- About this task
Starting at the line that contains "last_seen a (h ++ [(now, e)])" in the listing below, write out every line word for word until you have written the line that contains "(** The table is the history's. *)".
────
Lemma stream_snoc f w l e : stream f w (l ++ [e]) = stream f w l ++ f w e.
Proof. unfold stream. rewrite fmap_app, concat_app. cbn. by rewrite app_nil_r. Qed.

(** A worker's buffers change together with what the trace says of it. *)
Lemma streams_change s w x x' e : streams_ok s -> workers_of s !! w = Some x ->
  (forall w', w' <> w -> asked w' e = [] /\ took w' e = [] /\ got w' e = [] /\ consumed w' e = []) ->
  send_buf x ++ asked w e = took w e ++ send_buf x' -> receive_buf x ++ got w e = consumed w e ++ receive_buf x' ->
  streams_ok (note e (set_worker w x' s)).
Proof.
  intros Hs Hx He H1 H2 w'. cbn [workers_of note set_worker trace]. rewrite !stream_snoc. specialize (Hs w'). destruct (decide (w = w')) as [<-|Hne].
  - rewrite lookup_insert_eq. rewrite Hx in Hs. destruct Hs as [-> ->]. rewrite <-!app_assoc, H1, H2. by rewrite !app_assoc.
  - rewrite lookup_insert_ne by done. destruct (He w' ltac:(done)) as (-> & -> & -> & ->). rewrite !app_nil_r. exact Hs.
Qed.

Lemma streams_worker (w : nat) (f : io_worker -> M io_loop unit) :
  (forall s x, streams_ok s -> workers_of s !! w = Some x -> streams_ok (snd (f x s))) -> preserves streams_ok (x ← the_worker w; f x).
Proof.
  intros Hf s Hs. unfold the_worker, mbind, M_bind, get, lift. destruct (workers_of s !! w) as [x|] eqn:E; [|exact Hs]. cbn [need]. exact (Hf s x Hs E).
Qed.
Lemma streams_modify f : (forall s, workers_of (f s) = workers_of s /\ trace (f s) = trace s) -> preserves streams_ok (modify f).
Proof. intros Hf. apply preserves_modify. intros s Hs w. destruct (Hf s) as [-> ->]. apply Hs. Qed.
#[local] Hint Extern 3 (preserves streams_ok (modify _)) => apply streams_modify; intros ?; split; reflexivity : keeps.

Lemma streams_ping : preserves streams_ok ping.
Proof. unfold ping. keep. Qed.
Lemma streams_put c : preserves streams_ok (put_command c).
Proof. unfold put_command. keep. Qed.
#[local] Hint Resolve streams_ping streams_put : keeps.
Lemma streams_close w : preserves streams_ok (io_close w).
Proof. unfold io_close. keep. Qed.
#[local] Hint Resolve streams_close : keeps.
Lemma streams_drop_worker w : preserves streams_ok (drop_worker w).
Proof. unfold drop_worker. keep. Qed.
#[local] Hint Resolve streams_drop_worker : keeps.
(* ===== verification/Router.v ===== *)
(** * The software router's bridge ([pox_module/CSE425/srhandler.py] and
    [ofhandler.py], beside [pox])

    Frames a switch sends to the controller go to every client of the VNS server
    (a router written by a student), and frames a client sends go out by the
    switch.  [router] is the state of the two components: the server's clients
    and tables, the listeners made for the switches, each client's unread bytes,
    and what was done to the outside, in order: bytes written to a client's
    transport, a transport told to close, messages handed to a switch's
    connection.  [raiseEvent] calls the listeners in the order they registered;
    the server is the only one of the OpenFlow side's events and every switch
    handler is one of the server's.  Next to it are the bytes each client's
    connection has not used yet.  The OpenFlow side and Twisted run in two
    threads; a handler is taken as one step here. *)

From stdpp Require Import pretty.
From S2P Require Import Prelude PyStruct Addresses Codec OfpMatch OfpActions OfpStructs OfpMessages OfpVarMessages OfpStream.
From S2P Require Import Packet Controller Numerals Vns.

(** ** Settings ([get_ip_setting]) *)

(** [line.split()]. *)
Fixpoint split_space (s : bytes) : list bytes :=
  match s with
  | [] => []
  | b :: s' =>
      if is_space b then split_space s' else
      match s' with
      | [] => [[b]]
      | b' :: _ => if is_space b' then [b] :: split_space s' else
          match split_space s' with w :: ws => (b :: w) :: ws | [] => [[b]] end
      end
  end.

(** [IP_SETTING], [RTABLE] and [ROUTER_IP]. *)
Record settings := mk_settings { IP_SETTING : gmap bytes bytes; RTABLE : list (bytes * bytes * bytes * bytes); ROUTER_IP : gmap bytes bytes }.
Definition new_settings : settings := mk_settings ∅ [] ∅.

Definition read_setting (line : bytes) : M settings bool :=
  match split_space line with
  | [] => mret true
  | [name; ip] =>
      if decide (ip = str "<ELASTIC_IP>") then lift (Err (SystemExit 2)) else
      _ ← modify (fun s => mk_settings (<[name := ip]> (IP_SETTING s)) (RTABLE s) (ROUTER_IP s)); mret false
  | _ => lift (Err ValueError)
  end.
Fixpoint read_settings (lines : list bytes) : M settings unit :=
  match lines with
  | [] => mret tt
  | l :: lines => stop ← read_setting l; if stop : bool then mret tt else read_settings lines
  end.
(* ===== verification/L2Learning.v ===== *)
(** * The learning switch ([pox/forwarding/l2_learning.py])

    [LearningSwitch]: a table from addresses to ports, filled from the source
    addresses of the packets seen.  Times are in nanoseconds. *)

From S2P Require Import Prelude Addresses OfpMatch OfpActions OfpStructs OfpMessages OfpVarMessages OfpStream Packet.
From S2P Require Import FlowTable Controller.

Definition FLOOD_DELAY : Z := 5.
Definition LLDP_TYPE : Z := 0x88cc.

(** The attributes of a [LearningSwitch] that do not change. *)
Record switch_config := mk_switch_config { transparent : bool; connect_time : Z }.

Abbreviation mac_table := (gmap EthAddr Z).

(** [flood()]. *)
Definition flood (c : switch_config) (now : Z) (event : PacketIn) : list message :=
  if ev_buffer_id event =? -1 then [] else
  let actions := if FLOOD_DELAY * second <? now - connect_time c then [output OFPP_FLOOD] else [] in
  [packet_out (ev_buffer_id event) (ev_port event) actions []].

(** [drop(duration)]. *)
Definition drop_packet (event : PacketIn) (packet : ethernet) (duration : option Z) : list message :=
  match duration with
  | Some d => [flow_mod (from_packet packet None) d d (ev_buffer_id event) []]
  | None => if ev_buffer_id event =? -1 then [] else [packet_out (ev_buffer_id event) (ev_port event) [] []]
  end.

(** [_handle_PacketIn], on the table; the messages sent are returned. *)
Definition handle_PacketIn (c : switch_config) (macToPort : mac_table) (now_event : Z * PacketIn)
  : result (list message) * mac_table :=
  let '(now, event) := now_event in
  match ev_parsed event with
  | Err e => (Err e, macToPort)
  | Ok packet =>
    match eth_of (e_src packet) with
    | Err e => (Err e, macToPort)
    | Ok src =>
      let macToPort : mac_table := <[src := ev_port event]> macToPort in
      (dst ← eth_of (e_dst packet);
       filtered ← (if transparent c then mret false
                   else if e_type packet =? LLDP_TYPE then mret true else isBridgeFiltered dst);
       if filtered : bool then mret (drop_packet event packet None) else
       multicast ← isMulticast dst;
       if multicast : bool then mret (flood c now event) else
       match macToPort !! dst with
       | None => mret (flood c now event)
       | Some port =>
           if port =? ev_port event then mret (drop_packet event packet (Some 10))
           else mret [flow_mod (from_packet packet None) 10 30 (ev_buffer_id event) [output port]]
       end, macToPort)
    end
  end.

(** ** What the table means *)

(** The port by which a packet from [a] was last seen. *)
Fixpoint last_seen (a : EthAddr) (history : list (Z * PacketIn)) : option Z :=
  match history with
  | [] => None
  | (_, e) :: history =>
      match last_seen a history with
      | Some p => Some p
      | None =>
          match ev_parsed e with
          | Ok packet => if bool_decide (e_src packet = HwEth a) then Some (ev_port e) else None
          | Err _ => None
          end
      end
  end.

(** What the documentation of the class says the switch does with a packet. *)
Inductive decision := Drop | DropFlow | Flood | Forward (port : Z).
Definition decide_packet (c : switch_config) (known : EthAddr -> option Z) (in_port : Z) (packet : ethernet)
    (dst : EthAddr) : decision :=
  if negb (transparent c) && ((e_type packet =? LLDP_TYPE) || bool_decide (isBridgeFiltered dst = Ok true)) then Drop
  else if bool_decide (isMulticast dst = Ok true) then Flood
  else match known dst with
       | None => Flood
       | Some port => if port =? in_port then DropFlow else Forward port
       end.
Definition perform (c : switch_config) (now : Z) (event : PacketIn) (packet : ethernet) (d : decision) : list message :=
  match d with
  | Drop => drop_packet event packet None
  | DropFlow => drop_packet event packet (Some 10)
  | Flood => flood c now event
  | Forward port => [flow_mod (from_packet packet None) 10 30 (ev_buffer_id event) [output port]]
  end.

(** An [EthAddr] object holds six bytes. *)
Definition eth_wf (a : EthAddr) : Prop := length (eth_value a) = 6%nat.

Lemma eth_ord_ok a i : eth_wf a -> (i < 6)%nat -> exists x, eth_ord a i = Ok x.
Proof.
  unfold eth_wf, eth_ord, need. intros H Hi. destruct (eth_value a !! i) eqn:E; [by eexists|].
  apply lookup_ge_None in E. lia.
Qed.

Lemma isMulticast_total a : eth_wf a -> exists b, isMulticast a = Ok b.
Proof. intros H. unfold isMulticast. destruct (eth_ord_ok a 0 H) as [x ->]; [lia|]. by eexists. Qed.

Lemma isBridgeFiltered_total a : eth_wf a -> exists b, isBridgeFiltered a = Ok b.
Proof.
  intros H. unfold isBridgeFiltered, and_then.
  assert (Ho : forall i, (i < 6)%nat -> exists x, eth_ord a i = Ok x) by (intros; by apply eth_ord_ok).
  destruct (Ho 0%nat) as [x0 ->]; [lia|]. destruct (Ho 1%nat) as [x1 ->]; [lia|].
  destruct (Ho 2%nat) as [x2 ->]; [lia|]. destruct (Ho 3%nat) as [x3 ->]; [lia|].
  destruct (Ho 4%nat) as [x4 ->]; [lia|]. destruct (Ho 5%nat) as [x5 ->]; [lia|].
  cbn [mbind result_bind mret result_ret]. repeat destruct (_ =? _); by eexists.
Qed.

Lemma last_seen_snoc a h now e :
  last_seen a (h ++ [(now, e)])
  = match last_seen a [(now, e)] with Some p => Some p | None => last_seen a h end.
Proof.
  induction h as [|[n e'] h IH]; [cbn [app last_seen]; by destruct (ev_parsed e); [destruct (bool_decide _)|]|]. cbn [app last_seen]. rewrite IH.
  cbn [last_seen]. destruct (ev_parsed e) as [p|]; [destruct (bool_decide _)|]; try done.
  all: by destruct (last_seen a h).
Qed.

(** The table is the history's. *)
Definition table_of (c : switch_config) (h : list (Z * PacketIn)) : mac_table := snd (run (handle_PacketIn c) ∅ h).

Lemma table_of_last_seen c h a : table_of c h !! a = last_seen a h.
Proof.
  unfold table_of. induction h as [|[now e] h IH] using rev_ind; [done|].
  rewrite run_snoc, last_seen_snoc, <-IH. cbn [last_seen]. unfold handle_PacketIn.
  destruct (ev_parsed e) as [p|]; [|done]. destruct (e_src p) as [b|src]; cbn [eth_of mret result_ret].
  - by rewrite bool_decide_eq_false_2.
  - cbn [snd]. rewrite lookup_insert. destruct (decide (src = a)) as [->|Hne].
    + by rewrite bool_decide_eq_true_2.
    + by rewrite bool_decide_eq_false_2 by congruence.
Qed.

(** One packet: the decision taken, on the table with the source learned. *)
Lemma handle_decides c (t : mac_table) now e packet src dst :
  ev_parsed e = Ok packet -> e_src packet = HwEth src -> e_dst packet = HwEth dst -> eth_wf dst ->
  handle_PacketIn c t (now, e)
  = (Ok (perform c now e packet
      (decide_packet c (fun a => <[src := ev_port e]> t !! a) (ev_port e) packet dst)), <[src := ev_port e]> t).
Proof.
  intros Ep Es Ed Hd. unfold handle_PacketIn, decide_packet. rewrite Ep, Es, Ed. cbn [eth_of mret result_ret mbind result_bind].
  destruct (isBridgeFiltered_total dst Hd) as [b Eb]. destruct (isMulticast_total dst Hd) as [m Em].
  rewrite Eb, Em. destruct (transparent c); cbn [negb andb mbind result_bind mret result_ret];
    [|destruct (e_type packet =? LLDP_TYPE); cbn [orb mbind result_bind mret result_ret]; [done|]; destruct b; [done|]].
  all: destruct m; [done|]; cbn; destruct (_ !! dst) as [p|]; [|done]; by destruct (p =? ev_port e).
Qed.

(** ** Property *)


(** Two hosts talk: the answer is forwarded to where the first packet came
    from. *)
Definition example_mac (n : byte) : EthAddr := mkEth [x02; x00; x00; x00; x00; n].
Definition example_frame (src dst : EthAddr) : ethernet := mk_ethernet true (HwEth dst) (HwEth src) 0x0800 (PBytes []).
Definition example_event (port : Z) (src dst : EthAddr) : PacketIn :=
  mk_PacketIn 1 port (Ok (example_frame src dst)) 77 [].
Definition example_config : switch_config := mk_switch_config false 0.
────
- Result of the task
  last_seen a (h ++ [(now, e)])
  = match last_seen a [(now, e)] with Some p => Some p | None => last_seen a h end.
Proof.
  induction h as [|[n e'] h IH]; [cbn [app last_seen]; by destruct (ev_parsed e); [destruct (bool_decide _)|]|]. cbn [app last_seen]. rewrite IH.
  cbn [last_seen]. destruct (ev_parsed e) as [p|]; [destruct (bool_decide _)|]; try done.
  all: by destruct (last_seen a h).
Qed.

(** The table is the history's. *)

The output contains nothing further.